# [TASK ITEM]
Each line of the entries that mentions the string "with" needs to be reported.

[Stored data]
◆ ◆ ◆ ◆

(** The same at construction: the settings of a client made while the
    variable is set. *)
Lemma new_Firestore_emulator (s : JsVal) fs emulator :
  emulator_host env = Some emulator ->
  new_Firestore env s = Return fs ->
  exists url,
    parseURL ("http://" +:+ emulator) = Some url
    /\ get "servicePath" (_settings fs) = VStr (hostname url)
    /\ get "ssl" (_settings fs) = VBool false
    /\ get "host" (_settings fs) = VUndefined
    /\ get "port" (_settings fs) =
         if negb (String.eqb (port url) "") && is_undefined (get "port" (own_props s))
         then VNum (Number (port url))
         else get "port" (own_props s).
Proof.
  intros Hemulator. unfold new_Firestore.
  match goal with
  | |- context [validateAndApplySettings env ?m initial_fields] =>
      set (merged := m);
      assert (Hport : get "port" merged = get "port" (own_props s))
        by (unfold merged, spread2, get;
            rewrite lookup_union_r by (by simplify_map_eq); reflexivity);
      destruct (validateAndApplySettings env merged initial_fields)
        as [fs1 [[]|e]] eqn:Happlied
  end; [|discriminate].
  intros Heq. inversion Heq. subst fs. cbn [_settings set_clientPool].
  destruct (validateAndApplySettings_emulator_fields merged initial_fields fs1 emulator
              Hemulator Happlied) as (url & Hurl & Hsp & Hssl & Hhost & Hp).
  exists url. rewrite <- Hport. auto.
Qed.

(** And by [settings()]: the caller's settings are merged over the stored
    ones before they are applied. *)
Lemma settings_emulator (s : JsVal) fs fs' emulator :
  emulator_host env = Some emulator ->
  settings env s fs = (fs', Return tt) ->
  exists url,
    parseURL ("http://" +:+ emulator) = Some url
    /\ get "servicePath" (_settings fs') = VStr (hostname url)
    /\ get "ssl" (_settings fs') = VBool false
    /\ get "host" (_settings fs') = VUndefined.
Proof.
  intros Hemulator. unfold settings. unfold_m.
  destruct (validateObject "settings" s) as [[]|e]; [|discriminate].
  destruct (validateString "settings.projectId" (prop s "projectId") true) as [[]|e];
    [|discriminate].
  cbn. destruct (_settingsFrozen fs); [discriminate|].
  destruct (validateAndApplySettings env (spread2 (_settings fs) (own_props s)) fs)
    as [fs1 [[]|e]] eqn:Happlied; [|discriminate].
  intros Heq. inversion Heq. subst fs'. cbn [_settings set_settingsFrozen].
  destruct (validateAndApplySettings_emulator_fields _ _ _ _ Hemulator Happlied)
    as (url & Hurl & Hsp & Hssl & Hhost & _).
  exists url. auto.
Qed.

(** What the code does with [FIRESTORE_EMULATOR_HOST] set: the settings
    that get stored, at construction and by [settings()], name the
    variable's host as [servicePath], have [ssl] false and no [host],
    whatever [host] and [ssl] the caller gave. The port is the variable's
    only when the variable has one and the caller's settings have no
    [port]: the guard on the port lets a [port] of the caller through. *)
Theorem emulator_host_overrides settings fs fs' emulator :
  emulator_host env = Some emulator ->
  validateAndApplySettings env settings fs = (fs', Return tt) ->
  exists url,
    parseURL ("http://" +:+ emulator) = Some url
    /\ get "servicePath" (_settings fs') = VStr (hostname url)
    /\ get "ssl" (_settings fs') = VBool false
    /\ get "host" (_settings fs') = VUndefined
    /\ get "port" (_settings fs') =
         if negb (String.eqb (port url) "") && is_undefined (get "port" settings)
         then VNum (Number (port url))
         else get "port" settings.
Proof. exact (validateAndApplySettings_emulator_fields settings fs fs' emulator). Qed.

◆ ◆ ◆ ◆

# [RESULT OF THE EXERCISE]
  match goal with
(** What the code does with [FIRESTORE_EMULATOR_HOST] set: the settings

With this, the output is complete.